As a company that performs work preparing corporate clients for executing securities offerings we are in the unique position of seeing market changes early in their lifecycle. As business confidence starts to drop we immediately see the impact in terms of volume as corporate issuers will pause capital raising efforts if the forward looking data is negative regarding the economy. We saw the impact of the Covid19 pandemic as early as January 2020. We also see the signs of recovery sooner than most as business clients tend to look 6-12 months out for planning business expansion and related capital raise activities.
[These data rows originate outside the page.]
(** [atoi] accumulates a numeral that is in range. *)
Lemma atoi_loop_Ok ds fuel m a negative v :
  holds m a ((digit_char <$> ds) ++ [0]) -> Forall (fun d => 0 <= d < 10) ds ->
  (length ds < fuel)%nat -> 0 <= v -> INT_MIN <= signed negative (extend v ds) <= INT_MAX ->
  atoi_loop fuel m a negative (signed negative v) = Ok (signed negative (extend v ds)).
Proof.
  intros H Hd. revert fuel a v H. induction Hd as [|d ds Hd Hds IH]; intros fuel a v H Hf Hv Hr;
    (destruct fuel as [|fuel]; [simpl in Hf; lia|]); cbn [atoi_loop].
  - destruct H as [H _]. rewrite (load_byte_Ok m a 0) by done. run. reflexivity.
  - destruct H as [H H']. rewrite (load_byte_Ok m a _ H). run. rewrite digit_char_small by done.
    rewrite isdigit_digit by done. rewrite (proj2 (Z.eqb_neq (48 + d) 0)) by lia. cbn [negb andb].
    cbn [length] in Hf. change (extend v (d :: ds)) with (extend (v * 10 + d) ds) in *.
    pose proof (extend_le ds (v * 10 + d) ltac:(lia) Hds) as Hle.
    assert (Hnext : signed negative v * 10 + (if negative then (48 + d - 48) * -1 else 48 + d - 48)
      = signed negative (v * 10 + d)) by (unfold signed; destruct negative; lia).
    rewrite Hnext. change (Z.quot INT_MAX 10) with 214748364. change (Z.quot INT_MIN 10) with (-214748364).
    unfold INT_MIN, INT_MAX in Hr.
    destruct ((signed negative v =? 0) && (48 + d =? 48)) eqn:E0.
    + bool_to_prop. rewrite <- (IH fuel (a + 1) (v * 10 + d)) by (done || lia). do 2 f_equal.
      unfold signed in *. destruct negative; lia.
    + replace (_ || _) with false by (symmetry; unfold signed in *; destruct negative; blia).
      replace (_ || _) with false by (symmetry; unfold signed in *; destruct negative; blia).
      apply IH; [done|lia|lia|done].
Qed.

Lemma skip_spaces_none m a c fuel :
  m !! a = Some c -> 0 <= c < 256 -> between 9 13 c || (c =? 32) = false -> (0 < fuel)%nat ->
  skip_spaces fuel m a = Ok a.
Proof.
  intros H Hc Hs Hf. destruct fuel as [|fuel]; [lia|]. simpl. rewrite (load_byte_Ok m a c) by done. run.
  destruct (ctype_classes c Hc) as (_ & _ & _ & ->). by rewrite Hs, andb_false_r.
Qed.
At this point we are seeing the green shoots of an economic recovery. Internally we are seeing transactional volume returning to pre-2020 levels of activity and the overall public securities markets are now showing signs of an economic recovery:
– The rate of inflation is dropping quickly
– Retail sales came in stronger in May than expected
– The S&P500 is now clearly out of bear market territory and has started on a new bull market run higher
– The UMICH gauge of consumer sentiment came in higher than expected for June
– U.S. manufacturing sentiment was up
– Commercial real estate is starting to see signs of recovery based on lease activity in places like New York City
Further, it took 3.5 years from the start of the Great Recession in 2008 to really see the recovery gain traction (mid 2011). We are now 3.5 years from the onset of the damage from the Covid19 pandemic and the start of the economic issues that followed.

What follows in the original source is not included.